··· MATERIAL TO PROCESS ···
Lemma acked_mono all all' s s' id m :
  all `prefix_of` all' → followers s' = followers s → acked all s id m → acked all' s' id m.
Proof.
  intros Hpre Hf (f & recs & Hid & Hh & Hr & Hm). exists f, recs. rewrite Hf.
  split_and!; try done. by etrans.
Qed.

Lemma leading_part b C q : leading b t n C → 0 ≤ q < n → ∃ l pm, log_at b (store_key t q) = Some l ∧
  log_contents l (C q) ∧ partition_meta b t q = Some pm ∧ p_Leader pm = cfg_ID (cfg b).
Proof.
  intros Hb Hq. destruct (ld_log _ _ _ _ Hb q Hq) as (l & Hl & Hrecs). pose proof (ld_leader _ _ _ _ Hb q Hq) as Hlead.
  destruct (partition_meta b t q) as [pm|] eqn:E; [|done]. injection Hlead as Hlead. by exists l, pm.
Qed.

Lemma recomputeHW_leading now disk_ok q c b b' C :
  leading b t n C → 0 ≤ q < n → recomputeHW now disk_ok t q b = (Ok c, b') →
  leading b' t n C ∧ cfg b' = cfg b ∧ replicaLEO b' = replicaLEO b ∧ partition_frame (store_key t q) b b'.
Proof.
  intros Hb Hq Hrun. destruct (leading_part b C q Hb Hq) as (l & pm & Hl & Hrecs & Hpm & Hlead).
  destruct (recomputeHW_spec now disk_ok t q b pm l (C q) (ld_ok _ _ _ _ Hb) Hpm Hlead Hl Hrecs) as
    (c' & b1 & l' & isr & Hrun' & Hl' & Hrecs' & _ & _ & _ & Hfr & Hleo & Hpart).
  rewrite Hrun in Hrun'. injection Hrun' as <- <-. split; [|by destruct Hfr].
  eapply leading_ext; [|eapply leading_frame; [exact Hn|exact Hb|exact Hq|exact Hfr| |exact Hl'|exact Hrecs']];
    [|rewrite Hpart; apply (ld_rr _ _ _ _ Hb)].
  intros i. unfold upd. by destruct (Z.eqb_spec i q) as [->|].
Qed.

(** The leader's part of a step: its logs may grow and its notes may change. *)
Lemma good_leader_step s C b C' :
  good s C → leading b t n C' → cfg b = cfg (leader s) → C p `prefix_of` C' p → replicable (C' p) →
  (∀ id st, replica_states b t p !! id = Some st →
     id = cfg_ID (cfg b) ∨ acked (C p) s id (r_leo st)) →
  good (set_leader b s) C'.
Proof.
  intros [_ _ Hf Hans Hacks _] Hb Hcfg Hpre Hrep Hst. split; cbn; try done.
  - intros id f (Hid & recs & Hh & Hr)%Hf. split; [done|]. exists recs. split; [done|]. by etrans.
  - intros id fr (out & Hfr & Hout)%Hans. exists out. split; [done|].
    eapply Forall_impl; [exact Hout|]. intros r Hr. destruct Hpre as [rest ->]. apply elem_of_app. by left.
  - intros ack (Ht & Hpp & Ha)%Hacks. split_and!; try done. by eapply acked_mono.
  - intros id st Hid. destruct (Hst id st Hid) as [|Ha]; [by left|right]. by eapply acked_mono.
Qed.

(** The state once a record has been appended, before the high watermark is looked
    at. *)
Lemma good_append s C env req rec a b :
  good s C → rq_Topic req = t → clean (ce_ts env) rec → room (leader s) →
  produce_append env req n rec (leader s) = (Ok a, b) →
  ∃ C' b1 q c, good (set_leader b1 s) C' ∧ C p `prefix_of` C' p ∧ 0 ≤ q < n ∧
    recomputeHW (ce_now env) (ce_disk_ok env) t q b1 = (Ok c, b) ∧
    cfg b1 = cfg (leader s) ∧ op_hw <$> log_at b1 k = op_hw <$> log_at (leader s) k.
Proof.
  intros Hgood Ht (Hfits & Hts & Hutf) Hroom Hrun. pose proof (gd_leader _ _ Hgood) as Hb.
  rewrite <- Ht in Hb.
  destruct (produce_append_leading env req n rec (leader s) C Hn Hfits) as
    (q & b1 & Hq & _ & Hrun' & Hb1 & Hcfg & _ & Hhw & Hst); [|exact Hb|].
  { intros q Hq. destruct (ld_log _ _ _ _ Hb q Hq) as (l & Hl & Hrecs). rewrite <- (log_leo _ _ Hrecs).
    apply (Hroom q); [done|]. by rewrite <- Ht. }
  rewrite Hrun in Hrun'. symmetry in Hrun'. apply bind_inv in Hrun' as (c & b2 & Hrec & [= _ <-]).
  rewrite Ht in Hb1, Hst, Hrec, Hhw.
  assert (C p `prefix_of` upd C q (C q ++ [new_record (ce_ts env) (Zlength (C q)) rec]) p) as Hpre.
  { unfold upd. destruct (Z.eqb_spec p q) as [->|]; [by apply prefix_app_r|done]. }
  eexists _, b1, q, c. split; [|by split_and!; [exact Hpre|lia|lia|done|done|apply Hhw]].
  eapply good_leader_step; [exact Hgood|exact Hb1|exact Hcfg|exact Hpre| |].
  - unfold upd. destruct (Z.eqb_spec p q) as [<-|]; [|apply (gd_replicable _ _ Hgood)].
    destruct (ld_log _ _ _ _ Hb1 p Hp) as (l & Hl & Hrecs). unfold upd in Hrecs. rewrite Z.eqb_refl in Hrecs.
    destruct (log_records _ _ Hrecs) as [Hc Hwf]. destruct (gd_replicable _ _ Hgood) as [_ _ Hs Hu Hm].
    destruct (leading_part _ _ p (gd_leader _ _ Hgood) Hp) as (l0 & _ & Hl0 & Hrecs0 & _).
    pose proof (Hroom p l0 Hp Hl0) as Hlt. rewrite (log_leo _ _ Hrecs0) in Hlt.
    split; [done|done|by apply Forall_app; split; [|constructor]..|].
    unfold Zlength in *. rewrite length_app. cbn. lia.
  - intros id st Hid. rewrite Hcfg. destruct (decide (id = cfg_ID (cfg (leader s)))) as [|Hne]; [by left|].
    rewrite Hst in Hid by done. by apply (gd_states _ _ Hgood).
Qed.

(** The leader's metadata, logs and notes are as good as before. *)
Lemma good_same_notes s C b :
  good s C → leading b t n C → cfg b = cfg (leader s) → replicaLEO b = replicaLEO (leader s) → good (set_leader b s) C.
Proof.
  intros Hgood Hb Hcfg Hleo. eapply good_leader_step; [exact Hgood|exact Hb|done|done|apply (gd_replicable _ _ Hgood)|].
  intros id st Hid. rewrite Hcfg. apply (gd_states _ _ Hgood id st). unfold replica_states in *. by rewrite <- Hleo.
Qed.

Lemma replicable_prefix recs all : replicable all → recs `prefix_of` all → replicable recs.
Proof.
  intros [Hc Hwf Hts Hutf Hmax] Hpre. pose proof (prefix_length _ _ Hpre) as Hlen. destruct Hpre as [rest ->].
  rewrite !Forall_app in Hwf, Hts, Hutf. split; [|tauto..|unfold Zlength in *; lia].
  intros i r Hi. apply Hc. by apply lookup_app_l_Some.
Qed.

Lemma prefix_below (recs all : list record) r :
  contiguous 0 all → recs `prefix_of` all → r ∈ all → Offset r < Zlength recs → r ∈ recs.
Proof.
  intros Hc [rest ->] [i Hi]%list_elem_of_lookup Hlt. pose proof (Hc _ _ Hi) as Ho.
  apply list_elem_of_lookup. exists i. rewrite lookup_app_l in Hi by (unfold Zlength in *; lia). done.
Qed.

(** A follower takes over from which no other follower is ahead. *)
Lemma good_elect s C id f f1 lf fs ans :
  good s C → followers s !! id = Some f → takes_over f f1 → (∃ C, leading f1 t n C) → log_at f1 k = Some lf →
  fs ⊆ delete id (followers s) →
  (∀ i g lg, fs !! i = Some g → log_at g k = Some lg → op_leo lg ≤ op_leo lf) →
  (∀ x, x ∈ ans → x ∈ answers s ∧ Forall (λ w, w_Offset w < op_leo lf) (f_Records x.2)) →
  ∃ C', good (Sys f1 fs ans []) C' ∧ C' p `prefix_of` C p ∧ holds_at f (C' p).
Proof.
  intros [Hb Hrep Hf Hans Hacks Hst] Hid [Hcfg Hlog Hlead Hnotes] [C1 Hb1] Hlf Hfs Hlen Hin.
  destruct (Hf id f Hid) as (_ & recs & (l & Hl & Hrecs) & Hpre). rewrite Hlog, Hl in Hlf. injection Hlf as ->.
  pose proof (log_leo _ _ Hrecs) as Hleo. exists (upd C1 p recs).
  assert (upd C1 p recs p = recs) as E by (unfold upd; by rewrite Z.eqb_refl).
  split; [|split; [by rewrite E|rewrite E; by exists lf]]. rewrite Hleo in *. split; cbn; rewrite ?E.
  - destruct Hb1 as [Hok1 Hcount1 Hlead1 Hlog1 Hrr1]. split; try done. intros q Hq. unfold upd.
    destruct (Z.eqb_spec q p) as [->|]; [|by apply Hlog1]. exists lf. split; [by rewrite Hlog|done].
  - by eapply replicable_prefix.
  - intros i g Hg. destruct (Hf i g) as (Hi & rg & (lg & Hlg & Hrg) & Hpg).
    { pose proof (lookup_weaken _ _ _ _ Hg Hfs) as Hg'. by apply lookup_delete_Some in Hg' as [_ ?]. }
    split; [done|]. exists rg. split; [by exists lg|].
    specialize (Hlen i g lg Hg Hlg). rewrite (log_leo _ _ Hrg) in Hlen.
    destruct (prefix_weak_total rg recs (C p) Hpg Hpre) as [|Hle]; [done|].
    assert (recs = rg) as ->; [|done]. apply (prefix_length_eq _ _ Hle). unfold Zlength in *. lia.
  - intros i fr Hx. destruct (Hin _ Hx) as [(out & Hfr & Hout)%Hans Hlow]. cbn [snd] in Hlow. exists out. split; [done|].
    rewrite Hfr in Hlow. unfold toWire in Hlow. rewrite !Forall_fmap in Hlow.
    rewrite Forall_forall in Hout, Hlow. apply Forall_forall. intros r Hr. specialize (Hlow r Hr).
    apply (prefix_below recs (C p)); [apply (rp_contiguous _ Hrep)|done|by apply Hout|exact Hlow].
  - by intros ? ?%elem_of_nil.
  - intros i st. by rewrite Hnotes, lookup_empty.
Qed.

Lemma good_serve s C id off maxBytes fr b :
  good s C → 0 ≤ off →
  serveFetch (λ _ _ _ _ _, None) t p off maxBytes true (leader s) = (Ok (Fetched fr), b) →
  good (Sys b (followers s) ((id, json_fetch fr) :: answers s) (acks s)) C.
Proof.
  intros Hgood Hoff Hrun. destruct (leading_part _ _ p (gd_leader _ _ Hgood) Hp) as (l & pm & Hl & Hrecs & Hpm & Hlead).
  destruct (serveFetch_spec (λ _ _ _ _ _, None) t p off maxBytes true _ pm l (C p) Hpm Hlead Hl Hrecs Hoff) as
    (out & Hrun' & Hsub & _). rewrite Hrun in Hrun'. injection Hrun' as -> ->.
  destruct Hgood as [Hb Hrep Hf Hans Hacks Hst]. split; cbn; try done.
  intros i f [[= -> ->]|Hi]%elem_of_cons; [|by eapply Hans]. exists out. split; [done|].
  apply Forall_forall. intros r Hr. by eapply elem_of_sublist.
Qed.

Lemma good_deliver s C id fr now f ack f' :
  good s C → (id, fr) ∈ answers s → followers s !! id = Some f → follow_reply now t p fr f = (Ok ack, f') →
  good (Sys (leader s) (<[id := f']> (followers s)) (answers s) (ack :: acks s)) C.
Proof.
  intros [Hb Hrep Hf Hans Hacks Hst] Hin Hid Hrun. destruct (Hans _ _ Hin) as (out & Hfr & Hout).
  destruct (Hf _ _ Hid) as (Hcfg & recs & (l & Hl & Hrecs) & Hpre).
  destruct (follow_reply_spec now t p (C p) out fr f l recs Hrep Hout Hfr Hl Hrecs Hpre) as
    (f1 & l' & recs' & Hrun' & Hl' & Hrecs' & Hp1 & Hp2 & Hcfg').
  rewrite Hrun in Hrun'. injection Hrun' as -> <-.
  assert (holds_at f' recs') as Hh' by (by exists l').
  set (s' := Sys _ _ _ _).
  assert (∀ i m, acked (C p) s i m → acked (C p) s' i m) as Hmono.
  { intros i m (f0 & recs0 & Hi & Hh & Hr & Hm). destruct (decide (id = i)) as [<-|Hne].
    - exists f', recs'. cbn. rewrite lookup_insert_eq. split_and!; try done. simplify_eq.
      rewrite (holds_at_length f recs0 recs) in Hm; [|done|by exists l]. apply prefix_length in Hp1. unfold Zlength in *. lia.
    - exists f0, recs0. cbn. by rewrite lookup_insert_ne. }
  split; cbn; try done.
  - intros i g. rewrite lookup_insert_Some. intros [[<- <-]|[_ Hg]]; [|by apply Hf].
    split; [by rewrite Hcfg'|]. by exists recs'.
  - intros a [->|Ha]%elem_of_cons.
    + cbn. split_and!; try done. exists f', recs'. cbn. rewrite Hcfg, lookup_insert_eq. by split_and!.
    + destruct (Hacks a Ha) as (? & ? & ?). split_and!; try done. by apply Hmono.
  - intros i st Hi. destruct (Hst i st Hi); [by left|right]. by apply Hmono.
Qed.

Lemma good_recompute s C b0 now disk_ok q c b :
  good (set_leader b0 s) C → 0 ≤ q < n → recomputeHW now disk_ok t q b0 = (Ok c, b) → good (set_leader b s) C.
Proof.
  intros Hgood Hq Hrun. destruct (recomputeHW_leading _ _ _ _ _ _ _ (gd_leader _ _ Hgood) Hq Hrun) as (Hb & Hcfg & Hleo & _).
  by apply (good_same_notes (set_leader b0 s) C b Hgood).
Qed.

Lemma good_note s C ack now :
  good s C → ack ∈ acks s →
  good (set_leader (noteReplica now (a_Topic ack) (a_Partition ack) (a_BrokerID ack) (a_LEO ack) (leader s)) s) C.
Proof.
  intros Hgood Hack. destruct (gd_acks _ _ Hgood _ Hack) as (-> & -> & Ha).
  eapply good_leader_step; [exact Hgood| |done|done|apply (gd_replicable _ _ Hgood)|].
  - destruct (gd_leader _ _ Hgood) as [Hok Hcount Hlead Hlog Hrr]. split; try done. by apply (metadata_ok_same (leader s)).
  - intros id st. destruct (decide (id = a_BrokerID ack)) as [->|Hne].
    + rewrite replica_states_note_eq. intros [= <-]. by right.
    + rewrite replica_states_note by done. apply (gd_states _ _ Hgood).
Qed.

(** What a recomputation in a good state commits. *)
Lemma recompute_commits s C now disk_ok c b' :
  good s C → recomputeHW now disk_ok t p (leader s) = (Ok c, b') →
  ∃ l l' pm, log_at (leader s) k = Some l ∧ log_at b' k = Some l' ∧
    log_contents l (C p) ∧ log_contents l' (C p) ∧ partition_meta b' t p = Some pm ∧
    op_hw l ≤ op_hw l' ∧
    (op_hw l < op_hw l' → ∀ id, id ∈ p_ISR pm → id ≠ cfg_ID (cfg (leader s)) →
       ∃ f recs, followers s !! id = Some f ∧ holds_at f recs ∧ recs `prefix_of` C p ∧ op_hw l' ≤ Zlength recs).
Proof.
  intros Hgood Hrun. pose proof (gd_leader _ _ Hgood) as Hb.
  destruct (leading_part _ _ p Hb Hp) as (l & pm & Hl & Hrecs & Hpm & Hlead).
  destruct (recomputeHW_spec now disk_ok t p _ pm l (C p) (ld_ok _ _ _ _ Hb) Hpm Hlead Hl Hrecs) as
    (c' & b1 & l' & isr & Hrun' & Hl' & Hrecs' & Hhw & Hpm' & Hperm & _).
  rewrite Hrun in Hrun'. injection Hrun' as <- <-.
  eexists l, l', _. split_and!; try done; [lia|].
  set (self := cfg_ID (cfg (leader s))) in *. set (states := replica_states (leader s) t p) in *.
  destruct (isr_hw_spec self states (current_isr now (leader s) states (p_Replicas pm)) (Zlength (C p))) as (_ & Hmin & _).
  cbn. intros Hlt id Hid Hne. rewrite Hperm in Hid. pose proof Hid as Hin.
  apply elem_of_current_isr in Hid as [|(_ & _ & Hsync)]; [done|]. unfold in_sync in Hsync.
  destruct (states !! id) as [st|] eqn:Hst; [|by rewrite andb_false_r in Hsync].
  specialize (Hmin id st Hin Hne Hst).
  destruct (gd_states _ _ Hgood id st Hst) as [|(f & recs & Hf & Hh & Hpre & Hm)]; [done|].
  exists f, recs. split_and!; try done. lia.
Qed.

(** ** Progress under one leader *)

(** The leader's log grows from [C p] to [C' p], and the high watermark rises
    only to what every member of the ISR has. *)
Record progress (s : system) (C : Z → list record) (s' : system) (C' : Z → list record) : Prop := {
  pr_good : good s' C';
  pr_grows : C p `prefix_of` C' p;
  pr_cfg : cfg (leader s') = cfg (leader s);
  pr_hw : ∃ l l' pm, log_at (leader s) k = Some l ∧ log_at (leader s') k = Some l' ∧ log_contents l' (C' p) ∧
    partition_meta (leader s') t p = Some pm ∧ op_hw l ≤ op_hw l' ∧
    (op_hw l < op_hw l' → ∀ id, id ∈ p_ISR pm → id ≠ cfg_ID (cfg (leader s)) →
       ∃ f recs, followers s' !! id = Some f ∧ holds_at f recs ∧ recs `prefix_of` C' p ∧ op_hw l' ≤ Zlength recs)
}.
···
-- WORK ITEM --
Your answer should be the lines above, from the line containing "(** The leader's metadata, logs" up to and including the line containing "(∀ x, x ∈ ans", reproduced exactly and with nothing else.

-- SOLUTION FOR THIS PROBLEM --
(** The leader's metadata, logs and notes are as good as before. *)
Lemma good_same_notes s C b :
  good s C → leading b t n C → cfg b = cfg (leader s) → replicaLEO b = replicaLEO (leader s) → good (set_leader b s) C.
Proof.
  intros Hgood Hb Hcfg Hleo. eapply good_leader_step; [exact Hgood|exact Hb|done|done|apply (gd_replicable _ _ Hgood)|].
  intros id st Hid. rewrite Hcfg. apply (gd_states _ _ Hgood id st). unfold replica_states in *. by rewrite <- Hleo.
Qed.

Lemma replicable_prefix recs all : replicable all → recs `prefix_of` all → replicable recs.
Proof.
  intros [Hc Hwf Hts Hutf Hmax] Hpre. pose proof (prefix_length _ _ Hpre) as Hlen. destruct Hpre as [rest ->].
  rewrite !Forall_app in Hwf, Hts, Hutf. split; [|tauto..|unfold Zlength in *; lia].
  intros i r Hi. apply Hc. by apply lookup_app_l_Some.
Qed.

Lemma prefix_below (recs all : list record) r :
  contiguous 0 all → recs `prefix_of` all → r ∈ all → Offset r < Zlength recs → r ∈ recs.
Proof.
  intros Hc [rest ->] [i Hi]%list_elem_of_lookup Hlt. pose proof (Hc _ _ Hi) as Ho.
  apply list_elem_of_lookup. exists i. rewrite lookup_app_l in Hi by (unfold Zlength in *; lia). done.
Qed.

(** A follower takes over from which no other follower is ahead. *)
Lemma good_elect s C id f f1 lf fs ans :
  good s C → followers s !! id = Some f → takes_over f f1 → (∃ C, leading f1 t n C) → log_at f1 k = Some lf →
  fs ⊆ delete id (followers s) →
  (∀ i g lg, fs !! i = Some g → log_at g k = Some lg → op_leo lg ≤ op_leo lf) →
  (∀ x, x ∈ ans → x ∈ answers s ∧ Forall (λ w, w_Offset w < op_leo lf) (f_Records x.2)) →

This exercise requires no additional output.